Lemma gossip_lookup order m us id :
  is_range order →
  gossip order m us !! id =
  foldl (λ o n, Some (join1 o n)) (m !! id) (omap (λ u : NetMeta, u !! id) us).
Proof.
  intros Ho. revert m; induction us as [|u us IH]; intros m; [done|].
  cbn [gossip foldl omap list_omap]. fold (gossip order (merge order m u).1.1 us).
  rewrite IH, (merge_spec _ _ _ Ho). cbn [fst]. rewrite merged_meta_lookup.
  by destruct (u !! id).
Qed.

(** The ids keep their addresses. *)
Definition addressed (addr : str → str) (u : NetMeta) : Prop :=
  ∀ id n, u !! id = Some n → Addr n = addr id.

Lemma fold_join a l m :
  Forall (λ n, Addr n = a) l → Addr m = a →
  foldl (λ o n, Some (join1 o n)) (Some m) l = Some (mkNodeMeta a (Left m || existsb Left l)).
Proof.
  revert m; induction l as [|n l IH]; intros m Hl Hm; simpl.
  - rewrite orb_false_r. destruct m. simpl in *. by subst.
  - apply Forall_cons in Hl as [Hn Hl].
    destruct (negb (Left m) && Left n) eqn:E; rewrite IH by done.
    + apply andb_true_iff in E as [E1%negb_true_iff E2]. by rewrite E1, E2.
    + destruct (Left m), (Left n); done.
Qed.

Lemma fold_join_none a l :
  Forall (λ n, Addr n = a) l →
  foldl (λ o n, Some (join1 o n)) None l =
  match l with [] => None | _ => Some (mkNodeMeta a (existsb Left l)) end.
Proof.
  destruct l as [|n l]; [done|]. intros [Hn Hl]%Forall_cons. simpl. by rewrite (fold_join a).
Qed.

Lemma elem_of_mentions (us : list NetMeta) id n :
  n ∈ omap (λ u : NetMeta, u !! id) us ↔ ∃ u, u ∈ us ∧ u !! id = Some n.
Proof. apply list_elem_of_omap. Qed.

Lemma existsb_equiv (l1 l2 : list NodeMeta) :
  (∀ n, n ∈ l1 ↔ n ∈ l2) → existsb Left l1 = existsb Left l2.
Proof.
  intros H. apply eq_true_iff_eq. rewrite !existsb_exists.
  split; intros (n & Hn%list_elem_of_In & Hl); exists n; split; try done; by apply list_elem_of_In, H.
Qed.

(** ** Weights: how much a site knows *)

Definition entry_weight (o : option NodeMeta) : Z :=
  match o with None => 0 | Some n => if Left n then 2 else 1 end.
Definition weight (ids : list str) (m : NetMeta) : Z := sumZ (λ id, entry_weight (m !! id)) ids.

Lemma entry_weight_join o n :
  entry_weight (Some (join1 o n)) =
  entry_weight o + (if changes o n then entry_weight (Some (join1 o n)) - entry_weight o else 0) ∧
  (changes o n = true → entry_weight o + 1 ≤ entry_weight (Some (join1 o n))).
Proof.
  unfold join1, changes, entry_weight. destruct o as [m|]; [destruct (Left m) eqn:Em|];
    destruct (Left n) eqn:En; simpl; rewrite ?Em, ?En; lia.
Qed.

Lemma weight_bound ids m : 0 ≤ weight ids m ≤ 2 * Z.of_nat (length ids).
Proof.
  unfold weight. induction ids as [|id ids IH]; simpl; [lia|].
  assert (0 ≤ entry_weight (m !! id) ≤ 2); [|lia].
  unfold entry_weight. destruct (m !! id) as [n|]; [destruct (Left n)|]; lia.
Qed.

Lemma sumZ_le {A} (f g : A → Z) l : (∀ x, f x ≤ g x) → sumZ f l ≤ sumZ g l.
Proof.
  intros H. induction l as [|x l IH]; simpl; [lia|]. specialize (H x). lia.
Qed.

Lemma sumZ_lt {A} (f g : A → Z) l a :
  (∀ x, f x ≤ g x) → a ∈ l → f a + 1 ≤ g a → sumZ f l + 1 ≤ sumZ g l.
Proof.
  intros H Ha Hlt. induction l as [|x l IH]; [by apply elem_of_nil in Ha|]. simpl.
  pose proof (sumZ_le f g l H). specialize (H x).
  apply elem_of_cons in Ha as [->|Ha]; [|specialize (IH Ha)]; lia.
Qed.

Lemma merge_weight order ids m u :
  is_range order → (∀ id, is_Some (u !! id) → id ∈ ids) →
  let r := merge order m u in
  weight ids m + (if r.2 then 1 else 0) ≤ weight ids r.1.1.
Proof.
  intros Ho Hids. rewrite (merge_spec _ _ _ Ho). cbn zeta. cbn [fst snd].
  assert (∀ id, entry_weight (m !! id) ≤ entry_weight (merged_meta m u !! id)) as Hle.
  { intros id. rewrite merged_meta_lookup. destruct (u !! id) as [n|]; [|lia].
    destruct (entry_weight_join (m !! id) n) as [H1 H2].
    destruct (changes (m !! id) n); [specialize (H2 eq_refl)|]; lia. }
  case_bool_decide as E; cbn [negb].
  - rewrite Z.add_0_r. by apply sumZ_le.
  - apply map_choose in E as (id & n & E). rewrite delta_meta_lookup in E.
    destruct (u !! id) as [n'|] eqn:Hu; [|done].
    destruct (changes (m !! id) n') eqn:Hc; [|done].
    apply (sumZ_lt _ _ ids id); [done|eauto|]. rewrite merged_meta_lookup, Hu.
    by apply entry_weight_join.
Qed.

(** The merges of a sequence that change something. *)
Fixpoint changed_merges (order : range_order) (m : NetMeta) (us : list NetMeta) : Z :=
  match us with
  | [] => 0
  | u :: us =>
      let r := merge order m u in
      (if r.2 then 1 else 0) + changed_merges order r.1.1 us
  end.

Lemma changed_merges_weight order ids m us :
  is_range order → (∀ u id, u ∈ us → is_Some (u !! id) → id ∈ ids) →
  weight ids m + changed_merges order m us ≤ weight ids (gossip order m us).
Proof.
  intros Ho. revert m; induction us as [|u us IH]; intros m Hids; simpl; [lia|].
  pose proof (merge_weight order ids m u Ho ltac:(intros id; apply Hids; set_solver)) as H.
  cbn zeta in H. specialize (IH (merge order m u).1.1 ltac:(intros v id Hv; apply Hids; set_solver)).
  fold (gossip order (merge order m u).1.1 us). lia.
Qed.

(** ** Properties *)

(** C30: two sites that were told the same about every id, in any order and any
    number of times, have the same metadata; an id that was reported to have
    left has left. *)
Theorem netmeta_converges order1 order2 addr us1 us2 :
  is_range order1 → is_range order2 →
  Forall (addressed addr) us1 → Forall (addressed addr) us2 →
  (∀ id n, (∃ u, u ∈ us1 ∧ u !! id = Some n) ↔ (∃ u, u ∈ us2 ∧ u !! id = Some n)) →
  gossip order1 ∅ us1 = gossip order2 ∅ us2 ∧
  ∀ id u n, u ∈ us1 → u !! id = Some n → Left n = true →
    gossip order1 ∅ us1 !! id = Some (mkNodeMeta (addr id) true).
Proof.
  intros Ho1 Ho2 Ha1 Ha2 Hsame.
  assert (∀ us id, Forall (addressed addr) us →
    Forall (λ n, Addr n = addr id) (omap (λ u : NetMeta, u !! id) us)) as Haddr.
  { intros us id H. apply Forall_forall. intros n (u & Hu & Hn)%elem_of_mentions.
    rewrite Forall_forall in H. by apply (H u). }
  split.
  - apply map_eq. intros id. rewrite !gossip_lookup, !lookup_empty by done.
    rewrite !(fold_join_none (addr id)) by by apply Haddr.
    assert (∀ n, n ∈ omap (λ u : NetMeta, u !! id) us1 ↔ n ∈ omap (λ u : NetMeta, u !! id) us2)
      as He by (intros n; rewrite !elem_of_mentions; apply Hsame).
    pose proof (existsb_equiv _ _ He) as Hx.
    destruct (omap _ us1) as [|n1 l1], (omap _ us2) as [|n2 l2]; [done| | |by rewrite Hx].
    + specialize (He n2). set_solver.
    + specialize (He n1). set_solver.
  - intros id u n Hu Hn Hl. rewrite gossip_lookup, lookup_empty by done.
    rewrite (fold_join_none (addr id)) by by apply Haddr.
    assert (n ∈ omap (λ u : NetMeta, u !! id) us1) as Hin by (apply elem_of_mentions; eauto).
    destruct (omap _ us1) as [|n1 l1] eqn:E; [by apply elem_of_nil in Hin|].
    do 2 f_equal. apply existsb_exists. exists n. by rewrite <-list_elem_of_In.
Qed.

Lemma map_to_list_range : is_range map_to_list.
Proof. by intros m. Qed.

Definition sample_join : NetMeta := newJoinNetMeta [x61] [x41].
Definition sample_quit : NetMeta := newQuitNetMeta [x61] [x41].

Lemma netmeta_converges_witness :
  gossip map_to_list ∅ [sample_join; sample_quit] =
  gossip map_to_list ∅ [sample_quit; sample_join; sample_join].
Proof.
  assert (∀ u, u ∈ [sample_join; sample_quit] → addressed (λ _, [x41]) u) as Ha.
  { intros u Hu id n H. rewrite !elem_of_cons, elem_of_nil in Hu.
    destruct_or!; subst;
      unfold sample_join, sample_quit, newJoinNetMeta, newQuitNetMeta, newNetMeta in *;
      apply lookup_insert_Some in H as [[_ <-]|[_ H]]; done. }
  apply (netmeta_converges map_to_list map_to_list (λ _, [x41])).
  - apply map_to_list_range.
  - apply map_to_list_range.
  - apply Forall_forall. exact Ha.
  - apply Forall_forall. intros u Hu. apply Ha. set_solver.
  - set_solver.
Defined.

(** Updates settle: whatever is received, at most two merges for each id
    change the metadata, and only these are passed on to other nodes. *)
Theorem gossip_settles order ids m us :
  is_range order → (∀ u id, u ∈ us → is_Some (u !! id) → id ∈ ids) →
  0 ≤ changed_merges order m us ≤ 2 * Z.of_nat (length ids).
Proof.
  intros Ho Hids. split.
  - clear Hids. revert m; induction us as [|u us IH]; intros m; simpl; [lia|].
    specialize (IH (merge order m u).1.1). destruct (merge order m u).2; lia.
  - pose proof (changed_merges_weight order ids m us Ho Hids).
    pose proof (weight_bound ids m). pose proof (weight_bound ids (gossip order m us)). lia.
Qed.

Lemma gossip_settles_witness :
  changed_merges map_to_list ∅ [sample_join; sample_quit; sample_join] = 2 ∧
  changed_merges map_to_list ∅ [sample_join; sample_quit; sample_join] ≤ 2.
Proof.
  split; [by vm_compute|].
  apply (gossip_settles map_to_list [[x61]] ∅ [sample_join; sample_quit; sample_join]).
  - apply map_to_list_range.
  - intros u id Hu [n H]. rewrite !elem_of_cons, elem_of_nil in Hu.
    destruct_or!; subst;
      unfold sample_join, sample_quit, newJoinNetMeta, newQuitNetMeta, newNetMeta in *;
      apply lookup_insert_Some in H as [[<- _]|[_ H]]; done || set_solver.
Defined.
(* ===== verification/NetworkProps.v ===== *)
(** The network of the editor: what broadcasts reach, which nodes are gone for
    good, what updates do to the pool. *)
From S2P Require Import Prelude NetMeta NodePool Session.

Open Scope Z_scope.

(** ** Pools *)

(** An id of the pool is the id of its node, and new places are new. *)
Record pool_wf (np : nodePool) : Prop := {
  pool_ids : ∀ id l, np_pool np !! id = Some l →
    ∃ n, np_nodes np !! l = Some n ∧ n_id n = id;
  pool_fresh : ∀ l, is_Some (np_nodes np !! l) → (l < np_next np)%nat
}.

Lemma pool_inj np id1 id2 l :
  pool_wf np → np_pool np !! id1 = Some l → np_pool np !! id2 = Some l → id1 = id2.
Proof.
  intros Hwf H1 H2. destruct (pool_ids _ Hwf _ _ H1) as (n & Hn & <-).
  destruct (pool_ids _ Hwf _ _ H2) as (n' & Hn' & <-). congruence.
Qed.

(** The nodes of the pool that are connected. *)
Definition connected_at (np : nodePool) (l : loc) : Prop :=
  ∃ id n, np_pool np !! id = Some l ∧ np_nodes np !! l = Some n ∧
    n_state n = nodeStateConnected.

Definition is_connected (np : nodePool) (l : loc) : bool :=
  match np_nodes np !! l with
  | Some n => bool_decide (n_state n = nodeStateConnected)
  | None => false
  end.

Lemma getConnectedNodes_filter order np :
  is_pool_order order → pool_wf np →
  getConnectedNodes order np =
  Ok (filter (λ l, is_connected np l = true) (order (np_pool np)).*2).
Proof.
  intros Ho Hwf. unfold getConnectedNodes.
  rewrite (foldM_append _ (λ p, if is_connected np p.2 then [p.2] else [])).
  - f_equal. cbn [app]. induction (order (np_pool np)) as [|[id l] ps IH]; [done|].
    cbn [map concat fmap list_fmap snd]. rewrite IH, filter_cons.
    destruct (is_connected np l); [by rewrite decide_True|by rewrite decide_False].
  - intros acc [id l] Hin. rewrite (Ho _) in Hin. apply elem_of_map_to_list in Hin.
    destruct (pool_ids _ Hwf _ _ Hin) as (n & Hn & _). unfold pool_node, is_connected.
    cbn [snd]. rewrite Hn, require_Some, bind_Ok. case_bool_decide.
    + by rewrite decide_True.
    + by rewrite decide_False, app_nil_r.
Qed.

Lemma getConnectedNodes_ok order np :
  is_pool_order order → pool_wf np →
  ∃ ls, getConnectedNodes order np = Ok ls ∧ NoDup ls ∧ ∀ l, l ∈ ls ↔ connected_at np l.
Proof.
  intros Ho Hwf. rewrite getConnectedNodes_filter by done. eexists. split; [done|]. split.
  - apply NoDup_filter, NoDup_fmap_2_strong; [|rewrite (Ho _); apply NoDup_map_to_list].
    intros [id1 l1] [id2 l2]. rewrite !(Ho _), !elem_of_map_to_list. simpl.
    intros H1 H2 <-. f_equal. by eapply pool_inj.
  - intros l. rewrite list_elem_of_filter, list_elem_of_fmap. unfold connected_at, is_connected.
    split.
    + intros (Hc & [id l'] & -> & Hin). rewrite (Ho _) in Hin.
      apply elem_of_map_to_list in Hin. cbn [snd] in *.
      destruct (np_nodes np !! l') as [n|] eqn:Hn; [|done].
      exists id, n. apply bool_decide_eq_true in Hc. done.
    + intros (id & n & Hid & -> & Hc). split; [by apply bool_decide_eq_true|].
      exists (id, l). split; [done|]. by rewrite (Ho _), elem_of_map_to_list.
Qed.
Lemma sender_ok_step l l' : sender_ok l → link_step l l' → sender_ok l'.
Proof using.
  intros Hok Hs. destruct Hs as [l msg|l msg out Hout|l|l d np msg out wm bytes c Hsnd _ Hout Hp _ _
    |l d np msg out wm bytes c k Hsnd _ Hout Hp _ _|l msg Hsnd _|l d Hsnd _ _|l d bytes c sent k Hsnd _ _ _|l k|l k
    |l to wm|l to wm|l to];
    try (by apply (sender_ok_same l)).
  - case_decide; [|done]. destruct Hok as [Q1 (taken & Q2 & Q3 & Q4) Q5 Q6 Q7]. split; try done.
    exists taken. cbn [with_out lk_entered lk_outChan lk_others lk_tried]. by rewrite Q2, app_assoc.
  - destruct Hok as [Q1 (taken & Q2 & Q3 & Q4) Q5 Q6 Q7]. split; try done.
    exists (taken ++ [msg]). cbn [with_out lk_entered lk_outChan lk_others lk_tried].
    rewrite Q2, Hout, <-app_assoc. split; [done|]. split; [by apply sublist_inserts_r|].
    intros Ho. by destruct (lk_others l).
  - apply sender_ok_taken; [done..| | | |done]; [by eapply pack_carries|by rewrite Hsnd|by eexists].
  - apply sender_ok_taken; [done..| | | |done]; [by eapply pack_carries|by rewrite Hsnd|done].
  - destruct Hok as [Q1 (taken & Q2 & Q3 & Q4) (pre & Hpre & Q5) Q6 Q7].
    assert (lk_broken l = true) as Hb.
    { destruct (lk_broken l) eqn:E; [done|]. by destruct (Q7 eq_refl msg). }
    split; cbn [with_sender with_out lk_entered lk_outChan lk_others lk_tried lk_broken lk_sender]; rewrite ?Hb; try done.
    + exists taken. by rewrite Q2, app_assoc.
    + exists pre. split; [done|]. left. destruct Q5 as [?|[_ ?]]; [done|congruence].
  - destruct Hok as [Q1 Q2 (pre & Hpre & Q5) Q6 Q7].
    split; cbn [with_sender lk_entered lk_outChan lk_others lk_tried lk_broken lk_sender]; try done.
    exists pre. split; [done|]. left. destruct Q5 as [?|[_ ?]]; [done|congruence].
  - destruct Hok as [Q1 (taken & Q2 & Q3 & Q4) (pre & Hpre & Q5) Q6 Q7].
    assert (lk_tried l = pre) as Ht by (destruct Q5 as [?|[_ ?]]; congruence).
    split; cbn [after_send lk_entered lk_outChan lk_others lk_tried lk_broken lk_sender]; try done.
    + apply Forall_app. split; [done|]. by constructor.
    + exists taken. rewrite sources_snoc. cbn [at_msg option_list]. by rewrite app_nil_r.
    + exists pre. rewrite Ht. split; [done|]. right. split; [by eexists|done].
    + intros _ _. exists bytes. apply last_snoc.
Qed.

(** What was received are the first of the sends; what has arrived is made of
    the frames of the next ones, all of them while the connection holds. *)
Definition wire_ok (l : link) : Prop :=
  Forall sound (lk_tried l) →
  if lk_receiving l then
    ∃ pending, Forall (λ p, encodes (L := L) p.1 p.2 ∧ intact (valid := valid) p.1 p.2) pending ∧
      (at_wire <$> lk_tried l) = lk_inbox l ++ pending.*1 ∧ cn_reader (lk_to l) `prefix_of` frames pending ∧
      (lk_broken l = false → cn_reader (lk_to l) = frames pending)
  else lk_inbox l `prefix_of` (at_wire <$> lk_tried l).
(* ===== verification/Manager.v ===== *)
(** Connecting to an address and starting up: the operations of the network
    manager that talk to the network
    (CPSC418/project/network/network.go). *)
From Stdlib Require Import Strings.String.
From S2P Require Import Prelude NetMeta NodePool Session Handshake.

Open Scope Z_scope.

(** One side of a dialogue: [works] of its operations succeed, and
    [incoming] is what arrives before the connection ends. *)
Fixpoint perform {A} (p : proc A) (works : nat) (incoming : list wire) : A :=
  match p with
  | Ret a => a
  | WriteMsg m k =>
      match works with
      | O => perform (k false) 0 incoming
      | S works => perform (k true) works incoming
      end
  | ReadMsg k =>
      match works, incoming with
      | S works, m :: incoming => perform (k (Some m)) works incoming
      | _, _ => perform (k None) 0 incoming
      end
  end.

(** What the network does in one call: the uuid of a new session; whether
    listening and dialing succeed; the operations of the connection; the text
    of an error. *)
Record outside : Type := mkOutside {
  out_id : str;
  out_listens : bool;
  out_dials : bool;
  out_works : nat;
  out_incoming : list wire;
  out_error : str
}.

(** Errors are texts. *)
Definition error_text (o : outside) (e : net_error) : str :=
  match e with
  | ErrAlreadyConnected => txt "network: already connected"
  | ErrAlreadyDisconnected => txt "network: already disconnected"
  | ErrListen => out_error o
  end.

Definition partially_connected : str :=
  txt "Partially connected: unable to send message to requested node, but was able to receive information.".

Section Manager.
Context (order : pool_order) (netMeta_toJson : NetMeta → list byte).

(** The manager, the threads that were started, the messages put on
    [msgChan], and the error. *)
Definition NetworkManager_ConnectTo (o : outside) (nm : NetworkManager)
    : res (NetworkManager * list thread * list Message * option str) :=
  '(nm, ts, err) ←
    match nm_session nm with
    | None => startNewSessionOnNetworkManager order (out_id o) (out_listens o) nm
    | Some _ => Ok (nm, [], None)
    end;
  match err with
  | Some err => Ok (nm, ts, [], Some (error_text o err))
  | None =>
      if negb (out_dials o) then Ok (nm, ts, [], Some (out_error o))
      else
        let latestNetMeta := getLatestNetMeta (nm_pool nm) in
        let '(err, incoming) := perform (Handshake.ConnectTo latestNetMeta) (out_works o) (out_incoming o) in
        let '(np, msgs) :=
          match incoming with
          | delta :: _ =>
              let '(np, msg) := newNetMetaUpdateMsg netMeta_toJson (nm_pool nm) (nm_id nm) delta in (np, [msg])
          | [] => (nm_pool nm, [])
          end in
        Ok (mkManager (nm_id nm) (nm_publicAddr nm) np (nm_session nm), ts, msgs,
            match err with
            | NoError => None
            | ConnError => Some (out_error o)
            | PartiallyConnected => Some partially_connected
            end)
  end.

(** [None] is an error, with no manager. *)
Definition NewNetworkManager (o : outside) (publicAddr : str) : res (option (NetworkManager * list thread)) :=
  let manager := mkManager [] publicAddr newNodePool None in
  '(manager, ts, err) ← startNewSessionOnNetworkManager order (out_id o) (out_listens o) manager;
  Ok (match err with Some _ => None | None => Some (manager, ts) end).

Definition GetCurrentId (nm : NetworkManager) : str := nm_id nm.
End Manager.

What to work on
Both the first line of the data above and the line with "rewrite IH, (merge_spec" must be included; please return exactly those lines and the ones between them.

Your response
Lemma gossip_lookup order m us id :
  is_range order →
  gossip order m us !! id =
  foldl (λ o n, Some (join1 o n)) (m !! id) (omap (λ u : NetMeta, u !! id) us).
Proof.
  intros Ho. revert m; induction us as [|u us IH]; intros m; [done|].
  cbn [gossip foldl omap list_omap]. fold (gossip order (merge order m u).1.1 us).
  rewrite IH, (merge_spec _ _ _ Ho). cbn [fst]. rewrite merged_meta_lookup.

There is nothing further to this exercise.